Updated on April 3, 2014

A Crash Course in Depression

Before offering up the five most effective remedies, we want to help you understand exactly what depression is - and what it's not. Depression is not just a bad mood, a sad feeling, or a temporary lack of energy. Everyone has the occasional bad day. Depression is most commonly defined as feelings of sadness, loss, anger, frustration, and low self-esteem which interfere with one's everyday life, and last for weeks at a time. Many people who suffer from clinical depression or major depressive disorder will go through cycles of depression for their entire lives. While medication can often alleviate the worst symptoms of depression, there is no cure, and medication does not work for everyone, nor does it work all the time. If you suffer from depression, it is highly recommended that you consult with professionals before beginning any treatment regimen.
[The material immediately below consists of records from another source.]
Lemma match_loop_taken order_id user_id side price :
  ∀ fuel b qty evs0, wf b → (0 < fuel)%nat →
    qty = 0 ∨ (length (levels (opposite side) b) < fuel)%nat →
    ∃ b' qty' evs,
      match_loop order_id user_id side price fuel b qty evs0 = Done (b', qty', evs0 ++ evs) ∧
      taken order_id user_id side price b qty b' qty' evs.
Proof.
  set (ms := opposite side).
  induction fuel as [|fuel IH]; intros b qty evs0 Hwf Hpos Hfuel; [lia|]. cbn [match_loop].
  destruct (decide (qty = 0)) as [->|Hqty].
  { exists b, 0, []. rewrite app_nil_r. split; [done|].
    apply taken_stop; [done|by left|apply spec_match_zero]. }
  rewrite best_match_head. fold ms.
  destruct (wf_side b Hwf ms) as [Hsort Hall].
  destruct (priority ms (levels ms b)) as [|[bp q] rest] eqn:Hprio; cbn [head].
  { exists b, qty, []. rewrite app_nil_r. split; [done|]. apply taken_stop; [done| |]; fold ms.
    - right. intros p (e & -> & He)%list_elem_of_fmap.
      apply (elem_of_priority ms) in He. rewrite Hprio in He. by apply elem_of_nil in He.
    - by rewrite view_side_flat, Hprio. }
  destruct (priority_split_head _ _ _ _ _ Hsort Hprio) as (Hg & Hrest & _).
  pose proof (side_levels_get _ _ _ _ Hwf Hg) as Hlev.
  destruct (is_matchable side bp price) eqn:Hm.
  - (* the level is matched *)
    destruct (match_queue_step order_id user_id side price ms bp Hm q
      (Datatypes.S (length q)) (order_store b) qty evs0) as
      (store' & q' & qty' & evs & -> & Hstep); [apply Hlev|lia|lia|]. cbn [mbind outcome_bind].
    rewrite (write_level (with_store b store')) by (by rewrite levels_with_store).
    destruct (taken_level _ _ _ _ _ _ _ _ _ _ _ _ _ Hwf Hprio Hstep) as (Hwf1 & Hlen & Hgo).
    assert (1 ≤ length (levels ms b))%nat as Hlen1.
    { rewrite <-(length_priority ms), Hprio. simpl. lia. }
    destruct Hfuel as [?|Hfuel]; [done|].
    edestruct IH as (b' & qty'' & evs' & -> & Htk); [exact Hwf1|lia| |].
    { destruct Hlen as [?|Hlen]; [by left|right]. fold ms in Hlen |- *. lia. }
    exists b', qty'', (evs ++ evs'). rewrite <-app_assoc. eauto.
  - (* the best price is beyond the limit *)
    exists b, qty, []. rewrite app_nil_r. split; [done|]. apply taken_stop; [done| |]; fold ms.
    + right. intros p (e & -> & He)%list_elem_of_fmap.
      apply (elem_of_priority ms) in He. rewrite Hprio in He.
      apply elem_of_cons in He as [->|He]; [done|].
      eapply not_matchable_worse; [done|]. by apply Hrest, list_elem_of_fmap_2.
    + rewrite view_side_flat, Hprio.
      destruct (flat_head_price (order_store b) ms bp q rest Hlev) as (o & l & -> & Hp). simpl.
      rewrite decide_False by done. by rewrite Hp, Hm.
Qed.

(** ** The maker phase *)

(** The live keys of [store] keep their orders. *)
Definition extends store store' : Prop :=
  ∀ i o, slab_get store i = Some o → slab_get store' i = Some o.

Lemma extends_queue store store' s p q :
  extends store store' → queue_ok store s p q →
  queue_ok store' s p q ∧ orders_of store' q = orders_of store q.
Proof.
  intros Hext [Hnd Hr].
  assert (∀ i, i ∈ q → slab_get store' i = slab_get store i) as Heq.
  { intros i Hi. destruct (Hr i Hi) as (o & Ho & _). rewrite Ho. by apply Hext. }
  split; [|by apply orders_of_ext]. by eapply queue_ok_ext.
Qed.

Lemma extends_levels store store' s (ls : Levels) :
  extends store store' → Forall (level_ok store s) ls →
  Forall (level_ok store' s) ls ∧ flat store' ls = flat store ls.
Proof.
  intros Hext. induction 1 as [|e ls [Hne Hq] _ [IH1 IH2]]; [done|].
  destruct (extends_queue _ _ _ _ _ Hext Hq) as [? Ho].
  split; [by constructor|]. by rewrite !flat_cons, Ho, IH2.
Qed.

Lemma extends_insert store o : extends store (slab_insert store o).2.
Proof.
  intros i o' Ho'. rewrite slab_get_insert. case_decide as Heq; [|done].
  subst i. by rewrite slab_insert_vacant in Ho'.
Qed.

Lemma elem_of_flat store s (ls : Levels) o :
  Forall (level_ok store s) ls → o ∈ flat store ls → o_price o ∈ ls.*1 ∧ o_side o = s.
Proof.
  intros Hall (e & Ho & He)%list_elem_of_bind. eapply Forall_forall in Hall as [_ [_ Hr]]; [|done].
  apply list_elem_of_omap in Ho as (i & Hi & Ho). destruct (Hr i Hi) as (o' & Ho' & Hp & Hs & _).
  rewrite Ho in Ho'. injection Ho' as <-. split; [|done]. rewrite Hp. by apply list_elem_of_fmap_2.
Qed.

Lemma view_eta (v : BookView) : v = mkView (view_side Bid v) (view_side Ask v).
Proof. by destruct v. Qed.

Section rest.
Context (order_id user_id : N) (side : Side) (price qty : N) (b : OrderBook S).
Let o := mkOrder order_id user_id price qty side 0.
Let idx := (slab_insert (order_store b) o).1.
Let store' := (slab_insert (order_store b) o).2.
Let queue := default [] (BTree.get price (levels side b)).
Let b' := rest_order order_id user_id side price qty b.

Lemma rest_order_fields :
  order_store b' = store' ∧ order_index b' = <[order_id := idx]> (order_index b) ∧
  (∀ s, levels s b' = if decide (s = side)
    then BTree.insert price (queue ++ [idx]) (levels side b) else levels s b).
Proof.
  unfold b', rest_order, idx, store', queue.
  destruct (slab_insert (order_store b) o) as [i st] eqn:Hins. fold o. rewrite Hins.
  by destruct side; split_and!; try done; intros [].
Qed.

Hypothesis Hwf : wf b.
Hypothesis Hqty : 0 < qty < U64.

Lemma rest_queue_ok :
  queue_ok store' side price (queue ++ [idx]) ∧
  orders_of store' (queue ++ [idx]) = orders_of (order_store b) queue ++ [o].
Proof.
  assert (queue_ok (order_store b) side price queue) as Hq.
  { unfold queue. destruct (BTree.get price (levels side b)) as [q|] eqn:Hg; simpl.
    - apply (side_levels_get _ _ _ _ Hwf Hg).
    - split; [constructor|set_solver]. }
  destruct (extends_queue _ store' _ _ _ (extends_insert _ o) Hq) as [[Hnd Hr] Ho].
  assert (slab_get store' idx = Some o) as Hidx.
  { unfold store'. rewrite slab_get_insert. by rewrite decide_True. }
  split; [split|].
  - apply NoDup_app. split_and!; [done| |apply NoDup_singleton].
    intros i Hi ->%list_elem_of_singleton. destruct Hq as [_ Hq].
    destruct (Hq idx Hi) as (o' & Ho' & _). unfold idx in Ho'. by rewrite slab_insert_vacant in Ho'.
  - intros i [Hi| ->%list_elem_of_singleton]%elem_of_app; [by apply Hr|].
    exists o. split_and!; simpl; try done; lia.
  - unfold orders_of in *. rewrite omap_app, Ho. csimpl. by rewrite Hidx.
Qed.

Lemma rest_order_side_ok s : side_ok (order_store b') s (levels s b').
Proof.
  destruct rest_order_fields as (-> & _ & Hlev). rewrite Hlev.
  destruct (wf_side b Hwf s) as [Hsort Hall].
  destruct (extends_levels _ store' _ _ (extends_insert _ o) Hall) as [Hall' _].
  case_decide; [subst s|by split]. split; [auto with evice|].
  apply Forall_forall. intros [p0 q0] Hin.
  apply BTree.sorted_elem_get in Hin; [|auto with evice].
  rewrite BTree.get_insert in Hin. case_decide; simplify_eq.
  - split; [by destruct queue|apply rest_queue_ok].
  - eapply Forall_forall in Hall'; [done|]. by apply BTree.get_elem.
Qed.

Lemma rest_order_covered : covered b'.
Proof.
  destruct rest_order_fields as (Hst & _ & Hlev). intros i o'. rewrite Hst, Hlev.
  unfold store'. rewrite slab_get_insert. case_decide as Hi.
  - intros ?; simplify_eq. simpl. rewrite decide_True, BTree.get_insert, decide_True by done.
    eexists. split; [done|]. fold idx. set_solver.
  - intros Ho'. destruct (wf_covered b Hwf _ _ Ho') as (q & Hg & Hq).
    case_decide as Hs; [|by eexists]. rewrite BTree.get_insert. case_decide as Hp; [|rewrite <-Hs; by eexists].
    eexists. split; [done|]. unfold queue. rewrite <-Hs, <-Hp, Hg. simpl. set_solver.
Qed.

Lemma rest_order_wf :
  (∀ p, p ∈ (levels (opposite side) b).*1 → is_matchable side p price = false) → wf b'.
Proof.
  intros Hbeyond. split; [apply rest_order_side_ok|apply rest_order_covered|].
  destruct rest_order_fields as (_ & _ & Hlev).
  assert (∀ p, p ∈ (BTree.insert price (queue ++ [idx]) (levels side b)).*1 →
    p = price ∨ p ∈ (levels side b).*1) as Hkeys.
  { intros p. rewrite !BTree.elem_of_keys, BTree.get_insert. case_decide; auto. }
  pose proof (wf_uncrossed b Hwf) as Hun.
  pose proof (Hlev Bid) as HB. pose proof (Hlev Ask) as HA. simpl in HB, HA.
  intros p1 p2. rewrite HB, HA. clear HA HB Hlev.
  destruct side; simpl in *; repeat case_decide; try done; intros H1 H2.
  - apply Hkeys in H1 as [->|H1]; [|by apply Hun].
    apply Hbeyond, bool_decide_eq_false in H2. lia.
  - apply Hkeys in H2 as [->|H2]; [|by apply Hun].
    apply Hbeyond, bool_decide_eq_false in H1. lia.
Qed.

Lemma rest_order_view_side :
  flat store' (priority side (BTree.insert price (queue ++ [idx]) (levels side b))) =
  spec_insert side o (flat (order_store b) (priority side (levels side b))).
Proof.
  destruct (wf_side b Hwf side) as [Hsort Hall].
  destruct (priority_split side price _ Hsort) as (l1 & l2 & Hm & H1 & H2 & Hi & _).
  assert (Forall (level_ok (order_store b) side) (priority side (levels side b))) as Hp.
  { apply Forall_forall. intros e He. eapply Forall_forall in Hall; [done|].
    by apply (elem_of_priority side). }
  assert (flat (order_store b) (priority side (levels side b)) =
    flat (order_store b) l1 ++ orders_of (order_store b) queue ++ flat (order_store b) l2) as Hf.
  { rewrite Hm at 1. rewrite !flat_app. unfold queue. f_equal. f_equal.
    destruct (BTree.get price (levels side b)); simpl; [|done]. unfold flat. csimpl. by rewrite app_nil_r. }
  rewrite Hm in Hp. apply Forall_app in Hp as [Hp1 [_ Hp2]%Forall_app].
  rewrite Hi, flat_app, flat_cons, Hf. cbn [snd]. destruct rest_queue_ok as [Hqok ->].
  destruct (extends_levels _ store' _ _ (extends_insert _ o) Hp1) as [_ ->].
  destruct (extends_levels _ store' _ _ (extends_insert _ o) Hp2) as [_ ->].
  rewrite spec_insert_app_l, spec_insert_app_l, spec_insert_worse; simpl.
  - by rewrite <-!app_assoc.
  - apply Forall_forall. intros x Hx. apply H2. eapply elem_of_flat in Hx as [? _]; done.
  - apply Forall_forall. intros x Hx. apply list_elem_of_omap in Hx as (i & Hin & Hx).
    assert (o_price x = price) as ->; [|apply better_irrefl].
    destruct Hqok as [_ Hr]. destruct (Hr i) as (x' & Hx' & ? & _); [set_solver|].
    apply (extends_insert _ o) in Hx. fold store' in Hx. naive_solver.
  - apply Forall_forall. intros x Hx. apply better_asym, H1. eapply elem_of_flat in Hx as [? _]; done.
Qed.

Lemma rest_order_view :
  view b' = set_view_side side (view b) (spec_insert side o (view_side side (view b))).
Proof.
  destruct rest_order_fields as (Hst & _ & Hlev).
  assert (∀ s, view_side s (view b') =
    if decide (s = side) then spec_insert side o (view_side side (view b))
    else view_side s (view b)) as HV.
  { intros s. rewrite !view_side_flat, Hst, Hlev. destruct (wf_side b Hwf s) as [_ Hall].
    case_decide; [subst s; apply rest_order_view_side|].
    eapply (extends_levels _ _ s); [apply extends_insert|].
    apply Forall_forall. intros e He. eapply Forall_forall in Hall; [done|].
    by apply (elem_of_priority s). }
  rewrite (view_eta (view b')), (HV Bid), (HV Ask). by destruct side.
Qed.
End rest.

(** ** Placing an order *)

(** The ids the index must know: each live order is found under its id. *)
Definition index_ok b : Prop :=
  ∀ i o, slab_get (order_store b) i = Some o → order_index b !! o_id o = Some i.

(** No live order carries the id. *)
Definition fresh_id b (order_id : N) : Prop :=
  ∀ i o, slab_get (order_store b) i = Some o → o_id o ≠ order_id.

Lemma set_view_side_opposite side v v' :
  view_side side v' = view_side side v →
  set_view_side (opposite side) v (view_side (opposite side) v') = v'.
Proof. destruct side, v, v'; simpl; by intros ->. Qed.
This plate is full of happy!
This plate is full of happy!

1. Serotonin Enhancing Foods

Serotonin is a neurotransmitter, and is believed to greatly influence one's emotions. Many anti-depressants work by increasing serotonin levels, but there are other, more natural ways to get a similar effect. Several foods, particularly those containing good proteins and omega-3 fatty acids, will increase your serotonin levels. Among the best are:

  • Wild salmon, anchovies, sardines, herring, and mackerel.
  • Coconut oil and flax seed oil
  • Nuts, seeds, and legumes
  • Complex carbs, such as whole grain bread, brown rice, and sweet potatoes

2. Sunlight

There is a reason that SAD (seasonal affective disorder) is a better understood form of depression than others. While all forms of depression are still being studied and are not fully understood, even by professionals, there are a few things that are widely known or believed about it - one being that less sunlight disturbs sleep patterns and lowers our levels of both serotonin and vitamin D, all of which can cause major changes in our emotional state. While it's not always possible (especially in colder climates) to get out in the sun everyday, it's vital to take advantage of even the tiniest sliver of sun whenever you can. And, if you live somewhere that has months of sunless days, consider investing in a light therapy box, and taking a vitamin D supplement.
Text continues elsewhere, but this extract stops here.